I went and saw a movie tonight for the second night in a row instead of going to the bar next door to the theater and found I kind of enjoy going alone. No distractions, no need to chat.......you really watch the movie. lol
But I'm ready for her to come home now. ;-)
I went to a movie last night and think I may be past the worst part. I'm feeling much calmer and relaxed today although it is still early.
Today is the beginning of our National Football League season in the U.S. so I will be glued to the tv for part of the day and later in the afternoon may take a short motorcycle ride to dinner somewhere.
I will not drink. I have too much time, work and emotion invested in my sobriety to throw it away because of a few days of craving.
I am in the midst of life changes on several fronts and cannot afford to screw things up by reintroducing alcohol into the mix. That would just be a horrible way to end this story
No worrys or apologies needed. I'll get you on the line soon. It all seems pretty normal to me. You've been through the ringer, and you have to be emotionally shot. Add your friend's going to Italy and some emptyness or lonliness, and the craving isn't so surprising.
Sober 1 year or 30, your still human, and the same things still make you tick. Who wouldn't sit back after all that and not think a drink sure would taste good? But we know it wouldn't be one drink, and it wouldn't be that good, and it's just not worth messing with. Life is just so much easier and better without it. Why F$%k it all up for a drink?

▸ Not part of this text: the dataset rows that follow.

(* ===== verification/Restart.v ===== *)
(** * The state after a restart

    What StartMaster makes of the database: the scheduler it restores, the
    invariants every run starts from, and that no run panics. *)

From S2P Require Import Prelude GoStd GoJson GoTime GoHeap Queue QueueFacts SchedulerSpec.
From S2P Require Import QueueProps JobTable Messaging Fairshare CircuitBreaker Tracker Matchmaker.
From S2P Require Import Store Config GoRegexp World Server Dispatch Master Hoare Panics Demo.
Import GlobalScheduler (objs, gobjs, queue, jobs, groups, MaxQueueSize, OnJobChange,
  OnGroupChange, dbWriteChan).
#[local] Open Scope string_scope.
#[local] Open Scope list_scope.
#[local] Open Scope Z_scope.

Section Restart.
Context {C : CEL} {B : Bolt} `{GoArch} `{Zone} `{MapOrder}.

(** ** Induction over the restore *)

Definition empty_scheduler (cfg : Config) : GlobalScheduler :=
  NewGlobalScheduler <| MaxQueueSize := Config.MaxQueueSize cfg |> <| OnJobChange := true |>
    <| OnGroupChange := true |>.

(** [P done gs]: of the jobs loaded, [done] have been looked at. *)
Lemma restore_jobs_ind (P : list Job → GlobalScheduler → Prop) times gs d l :
  P [] gs →
  (∀ done now j gs d, P done gs → P (done ++ [j]) (restore_job now j (gs, d)).1) →
  P l (foldl (λ s '(i, job), restore_job (times i) job s) (gs, d) (imap (λ i j, (i, j)) l)).1.
Proof.
  intros H0' Hj. cut (∀ k pre gs d, P pre gs → P (pre ++ l) (foldl (λ s '(i, job), restore_job (times i) job s)
    (gs, d) (imap (λ i j, ((k + i)%nat, j)) l)).1).
  { intros Hc. apply (Hc O [] gs d H0'). }
  clear H0' gs d. induction l as [|j l IH]; intros k pre gs d HP; [by rewrite app_nil_r|].
  cbn [imap foldl]. rewrite Nat.add_0_r. pose proof (Hj pre (times k) j gs d HP) as HP'.
  destruct (restore_job (times k) j (gs, d)) as [gs' d'].
  specialize (IH (S k) (pre ++ [j]) gs' d' HP'). rewrite <- app_assoc in IH. simpl in IH.
  assert (E : imap (λ i j, (S k + i, j)%nat) l = imap ((λ i j, ((k + i)%nat, j)) ∘ S) l).
  { apply imap_ext. intros i x _. simpl. f_equal. lia. }
  rewrite <- E. exact IH.
Qed.

Lemma restore_groups_ind (P : GlobalScheduler → Prop) gs d l :
  P gs → (∀ g gs d, P gs → P (restore_group g (gs, d)).1) →
  P (foldl (λ s g, restore_group g s) (gs, d) l).1.
Proof.
  intros HP Hg. revert gs d HP. induction l as [|g l IH]; intros gs d HP; [done|]. cbn [foldl].
  pose proof (Hg g gs d HP). destruct (restore_group g (gs, d)). by apply IH.
Qed.

(** A property of the restored scheduler, from one that follows the jobs. *)
Lemma restore_ind (P : list Job → GlobalScheduler → Prop) times cfg d :
  P [] (empty_scheduler cfg) →
  (∀ done now j gs d, P done gs → P (done ++ [j]) (restore_job now j (gs, d)).1) →
  (∀ done g gs d, P done gs → P done (restore_group g (gs, d)).1) →
  P (LoadJobs d) (restore times cfg d).1.1.
Proof.
  intros H0' Hj Hg. unfold restore. cbv zeta. fold (empty_scheduler cfg).
  pose proof (restore_jobs_ind P times (empty_scheduler cfg) d (LoadJobs d) H0' Hj) as H1'.
  destruct (foldl _ (empty_scheduler cfg, d) _) as [gs1 d1].
  pose proof (restore_groups_ind (P (LoadJobs d)) gs1 d1 (LoadGroups d1) H1' (Hg (LoadJobs d))) as H2'.
  by destruct (foldl _ (gs1, d1) _) as [gs2 d2].
Qed.

(** ** The restored scheduler *)

(** After looking at the jobs [seen]: only queued jobs are tracked, each from the
    database; no group is in flight; with an unbounded queue, every queued job
    of the database is tracked. *)
Record restored (m : Z) (seen : list Job) (gs : GlobalScheduler) : Prop := {
  rs_heap : heap_inv gs;
  rs_max : MaxQueueSize gs = m;
  rs_queued id j : GetJob id gs = Some j → Job.State j = StateQueued;
  rs_groups gid l : groups gs !! gid = Some l →
    JobGroup.State (gderef gs l) ≠ "PENDING" ∧ JobGroup.State (gderef gs l) ≠ "RUNNING";
  rs_from id x : asked gs id = Some x →
    ∃ j, j ∈ seen ∧ Job.State j = StateQueued ∧ Job.ID j = id ∧ descriptor j = x;
  rs_all : m ≤ 0 → NoDup (Job.ID <$> seen) →
    ∀ j, j ∈ seen → Job.State j = StateQueued → asked gs (Job.ID j) = Some (descriptor j)
}.

Lemma restored_start cfg : restored (Config.MaxQueueSize cfg) [] (empty_scheduler cfg).
Proof.
  split; try done.
  - apply (wf_heap_inv (started 0 false)), wf_started.
  - intros _ _ j Hj. by apply not_elem_of_nil in Hj.
Qed.

(** A job that is not queued adds nothing. *)
Lemma restored_skip m seen j gs : restored m seen gs → Job.State j ≠ StateQueued →
  restored m (seen ++ [j]) gs.
Proof.
  intros [] Hj. split; try done.
  - intros id x Hx. destruct (rs_from0 id x Hx) as (j' & ? & ?). exists j'. split; [set_solver|done].
  - intros Hm Hnd j' Hj' Hs. rewrite fmap_app in Hnd. apply NoDup_app in Hnd as [Hnd _].
    apply elem_of_app in Hj' as [Hj'| ->%list_elem_of_singleton]; [by apply rs_all0|done].
Qed.

Lemma restored_enqueue m seen j gs : restored m seen gs → Job.State j = StateQueued →
  restored m (seen ++ [j]) (Enqueue (new_job j gs).1 (new_job j gs).2).2.
Proof.
  intros [HI Hmax Hq Hg Hf Ha] Hj. pose proof (enqueue_new j gs HI) as HE.
  pose proof (λ id, enqueue_state j gs id HI) as HS.
  pose proof (accepts_enqueue (Q:=heap_inv) j gs HI I) as HI'.
  destruct (Enqueue _ _) as [e gs']. cbn [fst snd] in *. destruct HE as (Egr & Ego & Ec & Ee & HA).
  assert (Em : MaxQueueSize gs' = MaxQueueSize gs) by (unfold config_of in Ec; congruence).
  split; [done|congruence|..].
  - intros id j' Hj'. specialize (HS id). rewrite Hj' in HS. simpl in HS.
    assert (Job.State <$> GetJob id gs = Some (Job.State j') → Job.State j' = StateQueued) as Hold.
    { destruct (GetJob id gs) as [j0|] eqn:E; [|done]. intros [= <-]. by eapply Hq. }
    destruct e; [by apply Hold|]. case_decide; [by simplify_eq|by apply Hold].
  - intros gid l. unfold gderef. rewrite Egr, Ego. apply Hg.
  - intros id x. rewrite HA. intros Hx.
    assert (asked gs id = Some x → ∃ j0, j0 ∈ seen ++ [j] ∧ Job.State j0 = StateQueued ∧ Job.ID j0 = id ∧
      descriptor j0 = x) as Hold.
    { intros (j0 & ? & ?)%Hf. exists j0. split; [set_solver|done]. }
    destruct e; [by apply Hold|]. case_decide; [|by apply Hold]. simplify_eq. exists j. split; [set_solver|done].
  - intros Hm Hnd j' Hj' Hs. destruct (Z.ltb_spec 0 (MaxQueueSize gs)); [lia|]. cbn [andb] in Ee. subst e. rewrite HA.
    rewrite fmap_app in Hnd. apply NoDup_app in Hnd as (Hnd & Hd & _).
    apply elem_of_app in Hj' as [Hj'| ->%list_elem_of_singleton]; [|by rewrite decide_True].
    rewrite decide_False; [by apply Ha|]. intros Hid. apply (Hd (Job.ID j')); [by apply list_elem_of_fmap_2|].
    rewrite Hid. simpl. by left.
Qed.

Lemma restored_job m seen now j gs d : restored m seen gs →
  restored m (seen ++ [j]) (restore_job now j (gs, d)).1.
Proof.
  intros HR. unfold restore_job. destruct (String.eqb_spec (Job.State j) StateQueued) as [Hj|Hj].
  - exact (restored_enqueue m seen j gs HR Hj).
  - destruct (String.eqb _ StateRunning); by apply restored_skip.
Qed.

Lemma restored_group m seen g gs d : restored m seen gs → restored m seen (restore_group g (gs, d)).1.
Proof.
  intros [HI Hmax Hq Hg Hf Ha]. unfold restore_group. cbv zeta.
  set (active := String.eqb _ "PENDING" || String.eqb _ "RUNNING").
  set (g' := if active then _ else g).
  assert (Hg' : JobGroup.State g' ≠ "PENDING" ∧ JobGroup.State g' ≠ "RUNNING").
  { subst g' active. destruct (String.eqb_spec (JobGroup.State g) "PENDING"); [done|].
    by destruct (String.eqb_spec (JobGroup.State g) "RUNNING"). }
  destruct (new_group_spec g' gs) as (l & Egr & El & Ene & HA).
  pose proof (registers_group (Q:=heap_inv) (new_group g' gs).1 _ (registers_new_group (Q:=heap_inv) g' gs HI)) as HI'.
  assert (HC : config_of (RegisterGroup (new_group g' gs).1 (new_group g' gs).2) = config_of gs)
    by (unfold RegisterGroup; by rewrite config_gnotify).
  assert (HJ : ∀ id, GetJob id (RegisterGroup (new_group g' gs).1 (new_group g' gs).2) = GetJob id gs).
  { intros id. unfold RegisterGroup, notifyGroupChange. by case_match. }
  destruct (new_group g' gs) as [l0 gs0]. cbn [fst snd] in *.
  assert (Em : MaxQueueSize (RegisterGroup l0 gs0) = MaxQueueSize gs) by (unfold config_of in HC; congruence).
  split; [done|congruence|..].
  - intros id j. rewrite HJ. apply Hq.
  - intros gid l'. rewrite Egr. destruct (decide (l' = l)) as [->|Hl']; [by rewrite El|].
    rewrite Ene by done. intros [[_ ?]|[_ Hgid]]%lookup_insert_Some; [by simplify_eq|]. by eapply Hg.
  - intros id x. rewrite HA. apply Hf.
  - intros Hm Hnd j Hj Hs. rewrite HA. by apply Ha.
Qed.

Lemma restore_restored times cfg d :
  restored (Config.MaxQueueSize cfg) (LoadJobs d) (restore times cfg d).1.1.
Proof.
  apply (restore_ind (restored (Config.MaxQueueSize cfg))); [apply restored_start| |].
  - intros. by apply restored_job.
  - intros. by apply restored_group.
Qed.

Lemma sched_StartMaster times cfg d clk uu :
  sched (StartMaster times cfg d clk uu) = (restore times cfg d).1.1.
Proof. unfold StartMaster. by destruct (restore times cfg d) as [[??]?]. Qed.

Lemma holds_StartMaster (U : (nat → string) → Prop) times cfg d clk uu :
  U uu → holds (Q:=sched_inv) (U:=λ uu _, U uu) (StartMaster times cfg d clk uu).
Proof.
  intros HU. split; [|split].
  - rewrite sched_StartMaster. destruct (restore_restored times cfg d) as [HI _ _ Hg _ _].
    split; [done|]. intros gid l Hl Hp. by destruct (Hg gid l Hl).
  - unfold StartMaster. destruct (restore times cfg d) as [[??]?]. apply cache_ok_new.
  - unfold StartMaster. by destruct (restore times cfg d) as [[??]?].
Qed.

Lemma reachable_holds times cfg d clk uu es w :
  steps (StartMaster times cfg d clk uu) es w → holds (Q:=heap_inv) (U:=λ _ _, True) w.
Proof.
  intros Hs. eapply steps_keep; [..|exact Hs|]; try apply _.
  - intros req. by apply (keeps_SubmitJob (ok:=λ _, True)).
  - intros req. apply (keeps_SubmitDistributedJob (ok:=λ _, True)); [done|apply _].
  - by destruct (holds_StartMaster (λ _, True) times cfg d clk uu I) as ([HI _] & He & _).
Qed.

Lemma reachable_groups times cfg d clk uu es w : long_ids uu →
  steps (StartMaster times cfg d clk uu) es w → holds (Q:=sched_inv) (U:=λ uu _, long_ids uu) w.
Proof.
  intros HU Hs. eapply steps_keep; [..|exact Hs|by apply holds_StartMaster]; try apply _.
  - intros req. apply keeps_SubmitJob_group.
  - intros req. apply keeps_SubmitDistributed_group.
Qed.

(** The master never panics: from any database and with identifiers at least
    eight characters long (a UUID has 36), whatever has happened so far, every
    request, timer, membership change and turn of a loop is handled to its end
    (no index out of range, no write to a nil map). *)
Theorem master_never_panics times cfg d clk uu es w e : long_ids uu →
  steps (StartMaster times cfg d clk uu) es w → ∃ w', step w e w'.
Proof.
  intros HU Hs. destruct (reachable_groups _ _ _ _ _ _ _ HU Hs) as (HQ & He & _).
  destruct (handle_some e w) as [[[] w'] E]; [by split; [|split]|].
  exists w'. by constructor.
Qed.

(** C12: after a restart the tracked jobs are the queued jobs of the database,
    each with the fields its submitter chose, all of them when the queue is
    unbounded; no job is running and no group is in flight. *)
Theorem restart_restores_queue times cfg d clk uu :
  let gs := sched (StartMaster times cfg d clk uu) in
  (∀ id j, GetJob id gs = Some j → Job.State j = StateQueued ∧
    ∃ j0, j0 ∈ LoadJobs d ∧ Job.State j0 = StateQueued ∧ Job.ID j0 = id ∧ descriptor j0 = descriptor j) ∧
  (Config.MaxQueueSize cfg ≤ 0 → NoDup (Job.ID <$> LoadJobs d) →
    ∀ j0, j0 ∈ LoadJobs d → Job.State j0 = StateQueued →
      ∃ j, GetJob (Job.ID j0) gs = Some j ∧ descriptor j = descriptor j0) ∧
  ∀ gid g, GetGroup gid gs = Some g → JobGroup.State g ≠ "PENDING" ∧ JobGroup.State g ≠ "RUNNING".
Proof.
  intros gs. subst gs. rewrite sched_StartMaster.
  destruct (restore_restored times cfg d) as [HI _ Hq Hg Hf Ha]. split; [|split].
  - intros id j Hj. split; [by eapply Hq|]. destruct (Hf id (descriptor j)) as (j0 & ? & ? & ? & ?).
    { unfold asked. by rewrite Hj. }
    by exists j0.
  - intros Hm Hnd j0 Hj0 Hs. specialize (Ha Hm Hnd j0 Hj0 Hs). unfold asked in Ha.
    destruct (GetJob (Job.ID j0) _) as [j|]; [|done]. apply (inj Some) in Ha. by exists j.
  - intros gid g. unfold GetGroup. destruct (groups _ !! gid) as [l|] eqn:E; [|done].
    rewrite CopyGroup_id. intros [= <-]. by apply (Hg gid).
Qed.
End Restart.

Section Witnesses.
#[local] Existing Instances toy_cel bolt_map amd64 utc map_order_canonical.

Lemma master_never_panics_witness :
  ∃ w', step demo_world (ESubmitDistributed (demo_group 2 1)) w'.
Proof.
  exact (master_never_panics demo_clock DefaultConfig ∅ demo_clock demo_uuids demo_events demo_world
    (ESubmitDistributed (demo_group 2 1)) demo_uuids_long demo_steps).
Defined.

Lemma restart_restores_queue_witness :
  ∃ j, GetJob (Job.ID sample_job)
      (sched (StartMaster demo_clock (DefaultConfig <| Config.MaxQueueSize := 0 |>) demo_db demo_clock demo_uuids))
    = Some j ∧ descriptor j = descriptor (stored sample_job).
Proof.
  destruct (restart_restores_queue demo_clock (DefaultConfig <| Config.MaxQueueSize := 0 |>) demo_db
    demo_clock demo_uuids) as (_ & Hall & _).
  apply (Hall (Z.le_refl 0) ltac:(rewrite demo_db_jobs; apply NoDup_singleton) (stored sample_job)).
  - rewrite demo_db_jobs. left.
  - reflexivity.
Defined.
End Witnesses.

Your friend will be back soon, keep yourself well until she gets home, and reach out to friends when you need to. BUT DON'T DRINK! Now get up, go out to the garage and tinker with the new bike. Change the oil, wash it and wax it, hook up the GPS, whatever....
Just keep yourself moving and busy with everyday life stuff for awhile until this passes.
I'll see you back here in a couple of months when I hit my first year sober!
Just one word of advice from this corner: don't screw it up!
LOLOLOL. Thank you Susan. No reason to beat around the proverbial bush, just come out and say it.
I do not know where this relationship is going but so far it has been very good for both of us, I think.
I'm not sure what caused me to lose my way for the last couple of years in the relationships with the opposite sex arena, but lose my way I did. I was not honorable in dealing with my marriage and others and have hurt people who didn't deserve it.Besides all the doctors I've dealt with in the last few months, I have continued to see my therapist and belong to a men's group dealing with intimacy. So, I am doing my best not to screw it up. She is a wonderful woman and deserves to have a sober, honest and honorable companion and I'm doing my best to provide that.
Bob, I am so happy to hear you're doing well and looking at finishing up a sober year. That is wonderful.
Life is just so much easier and better without it. Why F$%k it all up for a drink?
And that is precisely why I won't f*ck it up. I have been sober long enough to know that cravings are no more than thoughts and they will pass. However, damn they can be annoying.
I struggled with them for three days but things seem to be easing up now so onward we go.
I'll be waiting to hear that one sober year announcement. I'm very proud of you. I know it has not always been easy.